Slab Contrasted Mimu 9 is a bold, narrow, high contrast, upright, tall x-height font.
Keywords: posters, headlines, signage, packaging, logotypes, western, industrial, vintage, bold display, poster-ready, impact, space-saving, vintage tone, signage clarity, wood-type nod, slab serif, bracketless serifs, ink-trap feel, condensed, vertical stress.
A condensed slab-serif design with tall proportions, assertive weight, and clear stroke contrast. Stems are straight and rigid, while bowls and curves stay compact, creating a tight, vertical rhythm. Serifs appear square and largely unbracketed, often reading as block terminals; several joins show carved-in notches that create an ink-trap-like bite at intersections. Counters are small and controlled, and the overall texture is dense and strongly graphic, staying crisp and upright across capitals, lowercase, and numerals.

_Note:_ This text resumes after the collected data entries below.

(* ===== verification/Heap.v ===== *)
(** * Kernel heap ([mem/heap.rs]): slab allocator

    Eight size classes; a slab is one page cut into slots of its class, with
    the free slots chained through their first word.  Larger requests go to
    [alloc_frames].  The operations run with interrupts disabled, so each is
    one atomic step on the slab table, the frame allocator and memory. *)

From S2P Require Import Prelude Mem Boot Pmm PageTables.

Definition SIZE_CLASSES : list Z := [16; 32; 64; 128; 256; 512; 1024; 2048].
Definition NUM_CLASSES : nat := length SIZE_CLASSES.
Definition MAX_SLABS_PER_CLASS : nat := 64.

Record SlabHeader := mkSlab {
  page : Z;
  free_head : Z;
  free_count : Z;
  capacity : Z;
}.

Definition SlabHeader_empty : SlabHeader := mkSlab 0 0 0 0.
Definition is_empty_slot (h : SlabHeader) : bool := page h =? 0.

Record HeapState := mkHeap {
  slabs : list (list SlabHeader);
  hp : PMMState;
  hm : Mem;
}.

(** The static [SLABS] table. *)
Definition SLABS_init : list (list SlabHeader) :=
  replicate NUM_CLASSES (replicate MAX_SLABS_PER_CLASS SlabHeader_empty).

Definition class_for (size : Z) : option nat := position (fun s => size <=? s) SIZE_CLASSES.

(** [SIZE_CLASSES[ci]], and row [ci] of the table. *)
Definition class_size (ci : nat) : Z := default 0 (SIZE_CLASSES !! ci).
Definition row (s : HeapState) (ci : nat) : list SlabHeader := default [] (slabs s !! ci).
Definition set_slab (s : HeapState) (ci k : nat) (h : SlabHeader) : HeapState :=
  mkHeap (<[ci := <[k := h]> (row s ci)]> (slabs s)) (hp s) (hm s).

(** Chaining the slots of a new page, last slot first: the memory and the
    head of the chain. *)
Definition init_slots (m : Mem) (pg slot_size cap : Z) : Mem * Z :=
  fold_left (fun st i =>
      let slot_virt := p2v (pg +w i *w slot_size) in
      (write64 (fst st) slot_virt (snd st), slot_virt))
    (reverse (seqZ 0 cap)) (m, 0).

(** The index of the new slab in row [ci]. *)
Definition new_slab (ci : nat) (s : HeapState) : option nat * HeapState :=
  let slot_size := class_size ci in
  match position is_empty_slot (row s ci) with
  | None => (None, s)
  | Some k =>
      match alloc_frame (hp s) (hm s) with
      | (pg, (p, m)) =>
          if pg =? 0 then (None, mkHeap (slabs s) p m)
          else
            let cap := PAGE_SIZE / slot_size in
            let '(m, prev) := init_slots m pg slot_size cap in
            (Some k, set_slab (mkHeap (slabs s) p m) ci k (mkSlab pg prev cap cap))
      end
  end.

(** [layout.size().max(layout.align()).max(size_of::<usize>())]. *)
Definition request_size (size align : Z) : Z := Z.max (Z.max size align) 8.

(** Taking the first free slot of slab [k] of class [ci]. *)
Definition take_slot (ci k : nat) (s : HeapState) : Z * HeapState :=
  let slab := default SlabHeader_empty (row s ci !! k) in
  let slot := free_head slab in
  let slab := mkSlab (page slab) (read64 (hm s) slot) (free_count slab -w 1) (capacity slab) in
  let s := set_slab s ci k slab in
  (slot, mkHeap (slabs s) (hp s) (fill (hm s) slot 0 (class_size ci))).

Best suited for display settings where impact and character matter: posters, headlines, branding marks, labels, and signage. It can also work for short pull quotes or titling in editorial layouts, but its dense color and condensed set favor larger sizes and restrained line lengths.
The face projects a frontier-meets-factory attitude: sturdy, emphatic, and slightly theatrical. Its sharp slabs and cut-in joins evoke letterpress posters, wood-type energy, and utilitarian signage, giving text a confident, no-nonsense voice with a vintage edge.
The design appears intended to deliver maximum punch in limited horizontal space, combining stout slab terminals with carved joins to create a rugged, period-tinged voice. Its condensed proportions and emphatic rhythm suggest a focus on attention-driven typography for titles, storefront-style messaging, and bold brand statements.
Capitals feel especially monumental due to the narrow set and heavy slabs, while the lowercase maintains legibility through a tall x-height and simplified forms. The numerals are similarly condensed and bold, suited to attention-grabbing figures. The distinctive notched connections and squared terminals become more pronounced at larger sizes, where the sculpted detailing reads as intentional styling rather than artifact.